Uncut
‘Uncut’ might apply to gems, to cards, or to the locks of the Bolsheviki; but in this instance it refers to books. Many a time I have been told that the true lover of books sits with paperknife in hand, cutting his new book in leisurely fashion as he reads, thus gaining a certain fine, deliberative pleasure in his perusal of a volume. This might be a good subject for a statue, The Cutting Man, for it is certainly a most perfect pose. The man or woman who says that he or she likes to read a book in this fashion is incapable of really understanding what is read. Only pretenders can enjoy the barbarous experience of trying to read a work while the reader is ripping his way through a new purchase in print. I propose to reveal the truth in this matter, though I know that trenchant words will be applied to me by those who have the cutting habit.
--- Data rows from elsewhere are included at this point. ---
(* ===== verification/ReportRuns.v ===== *)
(** What every sequence of report commands leaves in the tables: rows are only
    added; the versions of a run form one chain; a reflection run records what the
    engine finds; and a published report is clean. *)
From S2P Require Import Prelude Session PyDecimal PyText Sha256 AgentModel RunControl ToolRun PyParse Ledger Claims.
From S2P Require Import Text DocModel Citations Bm25.
From S2P Require Import ReportModel ReportText ReportLabels ReportInput ReportTemplate ReportRender Language.
From S2P Require Import Reflection ReportRevise ReleaseGate ReportCompose ReportStore ReportCli Composed.

(** * Statements *)

Lemma get_Ok db x db' : get db = Ok (x, db') ↔ x = db ∧ db' = db.
Proof. unfold get. naive_solver. Qed.
Lemma put_Ok f db u db' : put f db = Ok (u, db') ↔ db' = f db.
Proof. destruct u. unfold put. naive_solver. Qed.
Lemma ret_Ok {A} (x y : A) (db db' : report_db) : (mret x : dbM A) db = Ok (y, db') ↔ y = x ∧ db' = db.
Proof. unfold mret, sess_ret. naive_solver. Qed.
Lemma stmt_Ok {A} (m : res A) db x db' : stmt m db = Ok (x, db') ↔ m = Ok x ∧ db' = db.
Proof. apply sess_lift_Ok. Qed.
Lemma constraint_Ok b name db u db' : constraint b name db = Ok (u, db') ↔ b = true ∧ db' = db.
Proof. destruct u. unfold constraint. rewrite stmt_Ok. by destruct b; cbn; naive_solver. Qed.
Lemma found_Ok {A} (o : option A) code db x db' : found o code db = Ok (x, db') ↔ o = Some x ∧ db' = db.
Proof. unfold found. rewrite stmt_Ok, require_some_Ok. done. Qed.
Lemma octets_between_Ok lo hi t name db u db' : octets_between lo hi t name db = Ok (u, db') → db' = db.
Proof. intros (n & d & [_ ->]%stmt_Ok & [_ ->]%constraint_Ok)%sess_bind_Ok. done. Qed.
Lemma each_Ok {A} (f : A → dbM unit) l db u db' :
  (∀ x d v d', f x d = Ok (v, d') → d' = d) → each f l db = Ok (u, db') → db' = db.
Proof.
  intros Hf (ys & d & E & [_ ->]%ret_Ok)%sess_bind_Ok. revert db ys E. induction l as [|x l IH]; intros db ys; cbn.
  - by intros [_ ->]%ret_Ok.
  - intros (y & d1 & ->%Hf & E)%sess_bind_Ok. apply sess_bind_Ok in E as (zs & d2 & E & [_ ->]%ret_Ok). by eapply IH.
Qed.

(** Takes a transaction apart, statement by statement. *)
Ltac stmt_inv E :=
  lazymatch type of E with
  | (_ ≫= _) _ = Ok _ =>
      let x := fresh "x" in let d := fresh "d" in let F := fresh "F" in
      apply sess_bind_Ok in E as (x & d & F & E); stmt_inv F; cbv beta in E; stmt_inv E
  | get _ = Ok _ => apply get_Ok in E as [-> ->]
  | put _ _ = Ok _ => apply put_Ok in E as ->
  | stmt _ _ = Ok _ => apply stmt_Ok in E as [E ->]
  | constraint _ _ _ = Ok _ => apply constraint_Ok in E as [E ->]
  | found _ _ _ = Ok _ => apply found_Ok in E as [E ->]
  | octets_between _ _ _ _ _ = Ok _ => apply octets_between_Ok in E as ->
  | mret _ _ = Ok _ => apply ret_Ok in E as [-> ->]
  | (let _ := _ in _) = Ok _ => cbv zeta in E; stmt_inv E
  | _ => idtac
  end.

Section Runs.
Context `{UnicodeData} `{CharData} `{RowSizes}.

Lemma uniq_fresh {A B} `{EqDecision B} (f : A → B) l x : uniq (map f (l ++ [x])) = true → f x ∉ map f l.
Proof.
  unfold uniq. rewrite bool_decide_eq_true, map_app, NoDup_app. intros (_ & Hd & _) Hin. apply (Hd _ Hin). left.
Qed.

Lemma add_report_rows_Ok r db u db' : add_report_rows r db = Ok (u, db') →
  db' = with_report db r (section_rows r) (block_rows r) ∧ rr_id r ∉ map rr_id (rb_reports db) ∧
  (rr_report_generation_run_id r, rr_report_version r)
    ∉ map (λ r, (rr_report_generation_run_id r, rr_report_version r)) (rb_reports db) ∧
  uniq (omap rr_previous_report_id (rb_reports db ++ [r])) = true ∧
  rr_report_generation_run_id r ∈ map gr_id (rb_runs db).
Proof.
  intros E. unfold add_report_rows in E. stmt_inv E.
  match goal with F : each _ _ _ = _ |- _ => apply each_Ok in F as -> end.
  2: { intros b d0 v d1. destruct (bk_text _); [apply octets_between_Ok|by intros [_ ->]%ret_Ok]. }
  split_and!; [done|exact (uniq_fresh _ _ _ F)|exact (uniq_fresh _ _ _ F0)|done|].
  unfold has in *. by match goal with F : bool_decide (_ ∈ map gr_id _) = true |- _ => apply bool_decide_eq_true in F end.
Qed.
Lemma add_bindings_Ok id a db u db' : add_bindings id a db = Ok (u, db') →
  ∃ ts, db' = with_bindings db (map (pair id) (ag_claim_bindings a)) (map (pair id) (ag_evidence_bindings a)) ts ∧
    Forall (λ t, t.1.1 = id) ts.
Proof.
  intros E. unfold add_bindings in E. stmt_inv E.
  match goal with F : each _ _ _ = _ |- _ => apply each_Ok in F as -> end.
  2: { intros b d0 v d1. apply octets_between_Ok. }
  match goal with F : res_map _ _ = Ok ?ts |- _ => exists ts; split; [done|]; apply res_map_Ok in F end.
  apply Forall_forall. intros t Ht.
  match goal with F : Forall2 _ _ _ |- _ => destruct (Forall2_elem_r _ _ _ _ F Ht) as (b & _ & E) end.
  apply bind_Ok in E as (? & _ & [= <-]). done.
Qed.

(** A report stored with all its rows. *)
Definition stored (db : report_db) (a : ResearchReportAggregate) (ts : list (UUID * UUID * ReportCitationBindingWrite)) :
    report_db :=
  let r := ag_report a in
  with_bindings (with_report db r (section_rows r) (block_rows r)) (map (pair (rr_id r)) (ag_claim_bindings a))
    (map (pair (rr_id r)) (ag_evidence_bindings a)) ts.
Lemma add_report_Ok a db a' db' : add_report a db = Ok (a', db') →
  ag_report a' = ag_report a ∧
  (∃ ts, db' = stored db a ts ∧ Forall (λ t, t.1.1 = rr_id (ag_report a)) ts) ∧
  rr_id (ag_report a) ∉ map rr_id (rb_reports db) ∧
  (rr_report_generation_run_id (ag_report a), rr_report_version (ag_report a))
    ∉ map (λ r, (rr_report_generation_run_id r, rr_report_version r)) (rb_reports db) ∧
  uniq (omap rr_previous_report_id (rb_reports db ++ [ag_report a])) = true ∧
  rr_report_generation_run_id (ag_report a) ∈ map gr_id (rb_runs db) ∧
  ResearchReportRecord_valid (ag_report a) = true.
Proof.
  intros E. unfold add_report in E. stmt_inv E.
  match goal with F : add_report_rows _ _ = _ |- _ => apply add_report_rows_Ok in F as (-> & Hid & Hver & Hprev & Hrun) end.
  match goal with F : add_bindings _ _ _ = _ |- _ => apply add_bindings_Ok in F as (ts & -> & Hts) end.
  match goal with F : validated _ _ = _ |- _ => apply validated_Ok in F as [-> Hval] end.
  apply new_aggregate_Ok in E as [-> _]. split; [done|]. split; [by exists ts|]. done.
Qed.

(** * Growth of the tables *)

(** Rows are only added, and new bindings belong to new reports. *)
Definition adds_to {A} (known : list UUID) (id : A → UUID) (l l' : list A) : Prop :=
  ∃ k, l' = l ++ k ∧ Forall (λ x, id x ∉ known) k.
Record grows (db db' : report_db) : Prop := mkGrows {
  gs_policies : rd_policies (rb_reference db) `prefix_of` rd_policies (rb_reference db');
  gs_reflection_policies :
    rd_reflection_policies (rb_reference db) `prefix_of` rd_reflection_policies (rb_reference db');
  gs_templates : rd_templates (rb_reference db) `prefix_of` rd_templates (rb_reference db');
  gs_requests : rb_requests db `prefix_of` rb_requests db'; gs_runs : rb_runs db `prefix_of` rb_runs db';
  gs_reports : rb_reports db `prefix_of` rb_reports db';
  gs_reflections : rb_reflections db `prefix_of` rb_reflections db';
  gs_gates : rb_gates db `prefix_of` rb_gates db';
  gs_claims : adds_to (map rr_id (rb_reports db)) fst (rb_claims db) (rb_claims db');
  gs_evidence : adds_to (map rr_id (rb_reports db)) fst (rb_evidence db) (rb_evidence db');
  gs_citations : adds_to (map rr_id (rb_reports db)) (λ t, t.1.1) (rb_citations db) (rb_citations db') }.

Lemma adds_to_refl {A} known (id : A → UUID) l : adds_to known id l l.
Proof. exists []. by rewrite app_nil_r. Qed.
Lemma of_report_adds {A} (id : A → UUID) known l l' r :
  adds_to known fst l l' → r ∈ known → of_report id l' r = of_report id l r.
Proof.
  intros (k & -> & Hk) Hr. unfold of_report. rewrite filter_app, (list_filter_none _ k), app_nil_r; [done|].
  eapply Forall_impl; [exact Hk|]. cbn. intros x Hx E. by rewrite E in Hx.
Qed.

(** What was read of a report stays so. *)
Lemma get_report_grows db db' id a : grows db db' → get_report db id = Ok (Some a) → get_report db' id = Ok (Some a).
Proof.
  intros Hg. unfold get_report. destruct (find _ (rb_reports db)) as [r|] eqn:Er; [|done].
  rewrite (find_prefix _ _ _ _ (gs_reports _ _ Hg) Er). apply find_elem in Er as [Hr _].
  assert (Hin : rr_id r ∈ map rr_id (rb_reports db)) by by apply list_elem_of_fmap_2.
  intros E. destruct (_report_aggregate db r) as [a0|] eqn:E0; [|done]. injection E as <-. rename E0 into E. unfold _report_aggregate in E |- *.
  apply bind_Ok in E as (r' & Hr' & E). pose proof Hr' as [-> _]%validated_Ok. rewrite Hr', Ok_bind.
  rewrite (of_report_adds _ _ _ _ _ (gs_claims _ _ Hg) Hin), (of_report_adds _ _ _ _ _ (gs_evidence _ _ Hg) Hin).
  replace (of_report rtb_id (map _ (rb_citations db')) (rr_id r))
    with (of_report rtb_id (map (λ b, (b.1.1, b.2)) (rb_citations db)) (rr_id r)); [by rewrite E|].
  symmetry. eapply of_report_adds; [|exact Hin]. destruct (gs_citations _ _ Hg) as (k & -> & Hk).
  exists (map (λ b, (b.1.1, b.2)) k). split; [apply map_app|]. by rewrite Forall_map.
Qed.
Lemma request_grows db db' id q : grows db db' → _request_for_report db id = Ok q → _request_for_report db' id = Ok q.
Proof.
  intros Hg E. unfold _request_for_report in *. apply bind_Ok in E as (o & Ho & E).
  apply bind_Ok in E as (run & ->%require_some_Ok & E). apply bind_Ok in E as (o' & Ho' & E).
  unfold get_generation_run in *. destruct (find _ (rb_runs db)) as [r|] eqn:Er; [|done].
  rewrite (find_prefix _ _ _ _ (gs_runs _ _ Hg) Er), Ho, Ok_bind. change (require_some (Some run) _ _ ≫= ?f) with (f run). cbv beta.
  unfold get_request in *. destruct (find _ (rb_requests db)) as [p|] eqn:Ep; [|injection Ho' as <-; discriminate E].
  by rewrite (find_prefix _ _ _ _ (gs_requests _ _ Hg) Ep), Ho', Ok_bind.
Qed.

Lemma update_last {A} (key : A → UUID) (g : A → A) l x : key x ∉ map key l →
  map (λ y, if bool_decide (key y = key x) then g y else y) (l ++ [x]) = l ++ [g x].
Proof.
  intros Hx. rewrite map_app. cbn. rewrite bool_decide_eq_true_2 by done. f_equal.
  induction l as [|y l IH]; [done|]. cbn in Hx |- *. apply not_elem_of_cons in Hx as [Hy Hx].
  rewrite bool_decide_eq_false_2 by congruence. by rewrite IH.
Qed.
Lemma find_last {A} (key : A → UUID) l x : key x ∉ map key l → find (λ y, bool_decide (key y = key x)) (l ++ [x]) = Some x.
Proof.
  induction l as [|y l IH]; cbn; [by rewrite bool_decide_eq_true_2 by done|].
  rewrite not_elem_of_cons. intros [Hy Hx]. rewrite bool_decide_eq_false_2 by congruence. by apply IH.
Qed.

Lemma transition_generation_Ok db l r t r' db' : rb_runs db = l ++ [r] → gr_id r ∉ map gr_id l →
  transition_generation (gr_id r) t db = Ok (r', db') →
  r' = transitioned r t ∧ db' = with_runs db (l ++ [transitioned r t]).
Proof.
  intros El Hr E. unfold transition_generation in E. stmt_inv E.
  match goal with F : find _ _ = _ |- _ => rewrite El, find_last in F by done; injection F as <- end.
  apply validated_Ok in E as [-> _].
  match goal with F : new_transition _ = Ok _ |- _ => unfold new_transition in F; cbv zeta in F;
    repeat (apply seq_Ok in F as [_ F]); injection F as <- end.
  split; [done|]. rewrite El. f_equal. exact (update_last gr_id (λ x, transitioned x t) l r Hr).
Qed.

(** * What each command does *)

Lemma add_request_Ok q db q' db' : add_request q db = Ok (q', db') →
  q' = q ∧ db' = with_requests db (rb_requests db ++ [q]) ∧ rt_id q ∉ map rt_id (rb_requests db) ∧
  rt_idempotency_key q ∉ map rt_idempotency_key (rb_requests db).
Proof.
  intros E. unfold add_request in E. stmt_inv E. apply validated_Ok in E as [-> _].
  split_and!; [done|done|exact (uniq_fresh _ _ _ F)|exact (uniq_fresh _ _ _ F0)].
Qed.
Lemma create_request_Ok rows id now c db q db' : create_request rows id now c db = Ok (q, db') →
  seal_request rows id now c = Ok q ∧ db' = with_requests db (rb_requests db ++ [q]) ∧
  rt_idempotency_key q ∉ map rt_idempotency_key (rb_requests db).
Proof.
  intros E. unfold create_request in E. stmt_inv E. apply add_request_Ok in E as (-> & -> & _ & Hkey). done.
Qed.
Lemma create_generation_run_Ok r db r' db' : create_generation_run r db = Ok (r', db') →
  r' = r ∧ db' = with_runs db (rb_runs db ++ [r]) ∧ gr_id r ∉ map gr_id (rb_runs db).
Proof.
  intros E. unfold create_generation_run in E. stmt_inv E.
  match goal with F : validated _ _ = _ |- _ => apply validated_Ok in F as [-> _] end.
  split_and!; [done|done|]. match goal with F : uniq (map gr_id _) = true |- _ => exact (uniq_fresh _ _ _ F) end.
Qed.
A few days ago I purchased a new edition of one of the three best books on Browning. I had looked forward for several days to the reading; but when the volume arrived, I found it was uncut. Seizing my paper-knife, I began my work of making the book fit to read, and I soon discovered that the paper was of a very closely woven substance which cut with difficulty, throwing off a by-product of fine cottony substance that magnified and accumulated to a dreadful degree. I went to the diningroom; I sat down at the table, and I devoted myself to manual labor, turning the book now on one side, now on the other, to get the pages clearly and carefully separated from corner to binding. At the end of twenty minutes — voilà: one book at last ready to read; one blunt knife, one lame wrist, a pile of white literary fluff conspicuously scattered over the mahogany table, and a pair of ears irritated by listening to the faint rasping sound of paper being slit without ceasing. Had I read as I cut, I should have lost all sense of continuity; the ideas, interrupted by a furious struggle to reach the next page, would have been decapitated.
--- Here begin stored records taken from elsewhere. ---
(** [_require_approved_envelope] *)
Definition _require_approved_envelope (v : GateBAuthorizationEnvelope) : res unit :=
  live_reject (negb (String.eqb (ge_provider v) "SEC_EDGAR_PUBLIC_V1")) "GATE_B_PROVIDER_INVALID";;
  live_reject (negb (_candidate_is_finite (ge_candidate v))) "GATE_B_CANDIDATE_INVALID";;
  live_reject (String.eqb (ge_grant_id v) "") "GATE_B_GRANT_REFERENCE_INVALID";;
  live_reject (negb (ge_single_use v)) "GATE_B_SINGLE_USE_REQUIRED";;
  live_reject (bool_decide (ge_allowed_hosts v ≠ ["data.sec.gov"; "www.sec.gov"])) "GATE_B_HOST_SCOPE_INVALID";;
  live_reject (negb (ge_max_resource_count v =? 3)) "GATE_B_RESOURCE_BUDGET_INVALID";;
  live_reject (negb (ge_max_actual_attempts v =? 4)) "GATE_B_ATTEMPT_BUDGET_INVALID";;
  live_reject (negb (ge_retry_limit v =? 1)) "GATE_B_ATTEMPT_BUDGET_INVALID";;
  live_reject (negb (ge_redirect_limit v =? 0)) "GATE_B_REDIRECT_FORBIDDEN";;
  live_reject (negb (ge_concurrency v =? 1)) "GATE_B_ATTEMPT_BUDGET_INVALID";;
  live_reject (negb ((ge_connect_timeout_seconds v =? 10) && (ge_idle_read_timeout_seconds v =? 30)
                     && (ge_total_timeout_seconds v =? 120))) "GATE_B_PLAN_INVALID";;
  live_reject (negb (String.eqb (ge_contact_identity_reference v) "SEC_EDGAR_CONTACT_IDENTITY"))
    "GATE_B_CONTACT_REFERENCE_INVALID";;
  let lifetime := ge_expires_at v - ge_approved_at v in
  live_reject ((lifetime <=? 0) || (minutes 10 <? lifetime)) "GATE_B_AUTHORIZATION_WINDOW_INVALID";;
  live_reject (negb (_paths_are_finite (ge_allowed_paths v))) "GATE_B_PLAN_INVALID".
End Envelope.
This is war to the knife — the paperknife. Reader, what sort of cutter do you use when you find that the volume you had expected to enjoy is uncut?
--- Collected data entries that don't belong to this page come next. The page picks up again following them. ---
(** [_reserve_attempt] after the reservation of a consumption: the plan of the
    run, the number and kind of the attempt, its row. *)
Definition plan_binding (db : live_db) : option (ProviderSyncRunRecord * ProviderSyncPlanRecord) :=
  run ← find_run (lv_sync db) (po_sync_run_id port);
  plan ← find (λ p, bool_decide (pr_id p = sw_sync_plan_id (rn_write run))) (sy_plans (lv_sync db));
  Some (run, plan).
Definition check_attempt (r : SecAttemptReservationRequest) (db : live_db) : res unit :=
  let attempts := run_attempts db (po_sync_run_id port) in
  let total_attempts := Z.of_nat (length attempts) in
  let same_slice := List.filter (of_slice (aq_slice_id r)) attempts in
  live_reject (4 <=? total_attempts) "SEC_ATTEMPT_BUDGET_EXHAUSTED";;
  let existing_identity := existsb (λ a, aw_attempt_number (at_write a) =? aq_attempt_number r) same_slice in
  live_reject (negb existing_identity && negb (aq_attempt_number r =? total_attempts + 1))
    "SEC_ATTEMPT_SEQUENCE_INVALID";;
  let prior := existsb (λ a, aw_attempt_number (at_write a) <? aq_attempt_number r) same_slice in
  let expected_kind := if prior then AttKind.RETRY else AttKind.INITIAL in
  live_reject (bool_decide (aq_kind r ≠ expected_kind)) "SEC_ATTEMPT_RESERVATION_REQUIRED";;
  live_reject (prior && (1 <=? retry_count attempts)) "SEC_RETRY_BUDGET_EXHAUSTED";;
  if aq_attempt_number r =? 4 then
    let request_limit := gt_request_limit <$> find_grant db (aq_authorization_id r) in
    live_reject (negb (String.eqb (ex_provider execution) "SEC_EDGAR_PUBLIC_V1")
        || bool_decide (request_limit ≠ Some 4)) "SEC_ATTEMPT_BUDGET_EXHAUSTED"
  else Ok tt.
Definition reserve_for_budget (request : ConsumptionReservationRequest) : liveM ConsumptionReservation := λ db,
  match reserve_consumption (fr_consumption_id new) request db with
  | Ok x => Ok x
  | Raise e =>
      if bool_decide (e = mkExn (NamedError "LiveEvidenceValidationError") "AUTH_REQUEST_BUDGET_EXCEEDED")
      then live_error "SEC_ATTEMPT_BUDGET_EXHAUSTED" else Raise e
  end.
Definition _reserve_attempt (r : SecAttemptReservationRequest) : liveM unit :=
  request ← sess_lift (new_ConsumptionReservationRequest
    (mkReserve (aq_authorization_id r) (fr_attempt_id new) (po_reserved_bytes port) (fr_reserved_clock new)));
  _ ← reserve_for_budget request;
  db ← tables;
  match plan_binding db with
  | None => sess_lift (live_error "SEC_SYNC_RUN_PLAN_MISMATCH")
  | Some (run, plan) =>
      sess_lift (live_reject (bool_decide (sw_sync_plan_id (rn_write run) ≠ aq_plan_id r)) "SEC_SYNC_RUN_PLAN_MISMATCH");;
      sess_lift (live_reject (negb (String.eqb (pw_plan_checksum (pr_write plan)) (aq_plan_checksum r)))
        "EXEC_APPROVAL_PLAN_MISMATCH");;
      sess_lift (_require_persisted_plan_resource r (pw_slices (pr_write plan)));;
      sess_lift (check_attempt r db);;
      _persist_gate_b_attempt r
  end.

(** [_lock_and_validate_execution_start] *)
Definition scope_matches (scope : pyval) : bool :=
  field_is scope "security_id" (uuid_str (ex_security_id execution))
  && field_is scope "issuer_id" (uuid_str (ex_issuer_id execution))
  && field_is scope "provider_security_identifier" (ex_provider_security_identifier execution).
Definition _lock_and_validate_execution_start (db : live_db) : res unit :=
  match find (λ a, bool_decide (ap_id a = ex_approval_id execution)) (lv_approvals db) with
  | None => live_error "EXEC_APPROVAL_INVALID"
  | Some approval =>
      live_reject (bool_decide (ap_state approval = ApprSt.CONSUMED)) "EXEC_APPROVAL_REPLAYED";;
      live_reject (bool_decide (ap_state approval ≠ ApprSt.VALID)) "EXEC_APPROVAL_INVALID";;
      live_reject (ap_expires_at approval <=? fr_approval_clock new) "EXEC_APPROVAL_EXPIRED";;
      live_reject (bool_decide (ap_authorization_id approval ≠ ex_authorization_id execution)
          || bool_decide (ap_plan_id approval ≠ ex_plan_id execution)
          || negb (String.eqb (ap_plan_checksum approval) (ex_plan_checksum execution)))
        "EXEC_APPROVAL_PLAN_MISMATCH"
  end;;
  match find_grant db (ex_authorization_id execution) with
  | None => live_error "AUTH_RESERVATION_INVALID"
  | Some grant =>
      live_reject (negb (String.eqb (gt_canonical_checksum grant) (ex_authorization_checksum execution))
          || (gt_expires_at grant <=? fr_grant_clock new)) "AUTH_RESERVATION_INVALID";;
      live_reject (negb (scope_matches (gt_scope grant))) "AUTH_SECURITY_MISMATCH"
  end;;
  let plan_id := (λ r, sw_sync_plan_id (rn_write r)) <$> find_run (lv_sync db) (po_sync_run_id port) in
  live_reject (bool_decide (plan_id ≠ Some (ex_plan_id execution))) "SEC_SYNC_RUN_PLAN_MISMATCH";;
  let plan_checksum := (λ p, pw_plan_checksum (pr_write p)) <$>
    find (λ p, bool_decide (pr_id p = ex_plan_id execution)) (sy_plans (lv_sync db)) in
  live_reject (bool_decide (plan_checksum ≠ Some (ex_plan_checksum execution))) "EXEC_APPROVAL_PLAN_MISMATCH".

(** A repository conflict leaves the port as a validation error. *)
Definition as_live_error {A} (m : res A) : res A :=
  match m with
  | Ok a => Ok a
  | Raise e =>
      if bool_decide (exn_class e = NamedError "ProviderRepositoryConflict") then live_error (exn_code e)
      else Raise e
  end.

(** [reserve] *)
Definition reserve (r : SecAttemptReservationRequest) : liveM SecAttemptPermit := λ db,
  match po_execution port with
  | Validated _ => live_error "SEC_EXECUTION_START_REQUIRED"
  | Authorized _ =>
      _require_scope r;;
      '(_, db') ← as_live_error (_reserve_attempt r db);
      Ok (mkPermit r (fr_attempt_id new), db')
  end.

Definition consume_approval (db : live_db) : live_db :=
  with_approvals db (map (λ a, if bool_decide (ap_id a = ex_approval_id execution) && bool_decide (ap_state a = ApprSt.VALID)
    then mkApprovalRow (ap_id a) (ap_authorization_id a) (ap_plan_id a) (ap_plan_checksum a) (ap_signature a)
           ApprSt.CONSUMED (ap_expires_at a)
    else a) (lv_approvals db)).
(** [start_execution]: the port that comes back holds the execution. *)
Definition start_execution (r : SecAttemptReservationRequest) : liveM (reservation_port * SecAttemptPermit) := λ db,
  match po_execution port with
  | Authorized _ => live_error "SEC_EXECUTION_START_VALIDATION_REQUIRED"
  | Validated e =>
      live_reject (negb (bool_decide (aq_kind r = AttKind.INITIAL)) || negb (aq_attempt_number r =? 1))
        "SEC_EXECUTION_START_INITIAL_REQUIRED";;
      _require_scope r;;
      '(_, db') ← as_live_error ((
        sess_lift (_lock_and_validate_execution_start db);;
        write consume_approval;;
        _ ← consume_authorization (fr_event_id new) (ex_authorization_id e);
        _reserve_attempt r) db);
      Ok ((mkPort (Authorized e) (po_sync_run_id port) (po_reserved_bytes port),
           mkPermit r (fr_attempt_id new)), db')
  end.
End Port.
Do you always have a paper-cutter at hand, or do you resort to expedients — stiff cardboard, a hat-pin, a penholder? Perhaps the average man has a knife always within reach, but the average woman has not. Did you ever put down a new book because you were too tired or too dismayed to go in search of a cutter? Did you ever tear a new book, just because you forgot that some books have to be cut at the bottom of the page? Have you ever lent a book which you have read, only to have your caustic friend return it with the remark, ‘I hope you won’t mind my having cut some of the pages you skipped’? Were you ever caught cutterless, out of doors, at the foot of a page, unable to turn to 2 or to any other page before 8, just because the leaves were so folded that you had to cut once at the top and twice at the sides before you could get at the text? Did you ever, of an evening, sit around a reading-table with a group of people, and did you ever cut surreptitiously with that stealthy clip, clip, clip, which is to the unhappy listener like the famous drop, drop, drop, of the water used in the torture chamber of the Inquisition?
In a college classroom, a teacher asks the students to turn to a certain page in a volume of one of the English poets. There ensues an attack upon the uncut poet. Young women use the hairpin; young athletes, I am told, use the forefinger. The results need not be described.
A canny suggestion to publishers may have its effect. People like to get books from a public library, partly because these books are always cut. People will buy twice as many books if they can be sure there will be no need to dawdle over the business of hewing the pages apart. In fact, we should all be delighted to turn over new leaves, were they only cut in advance!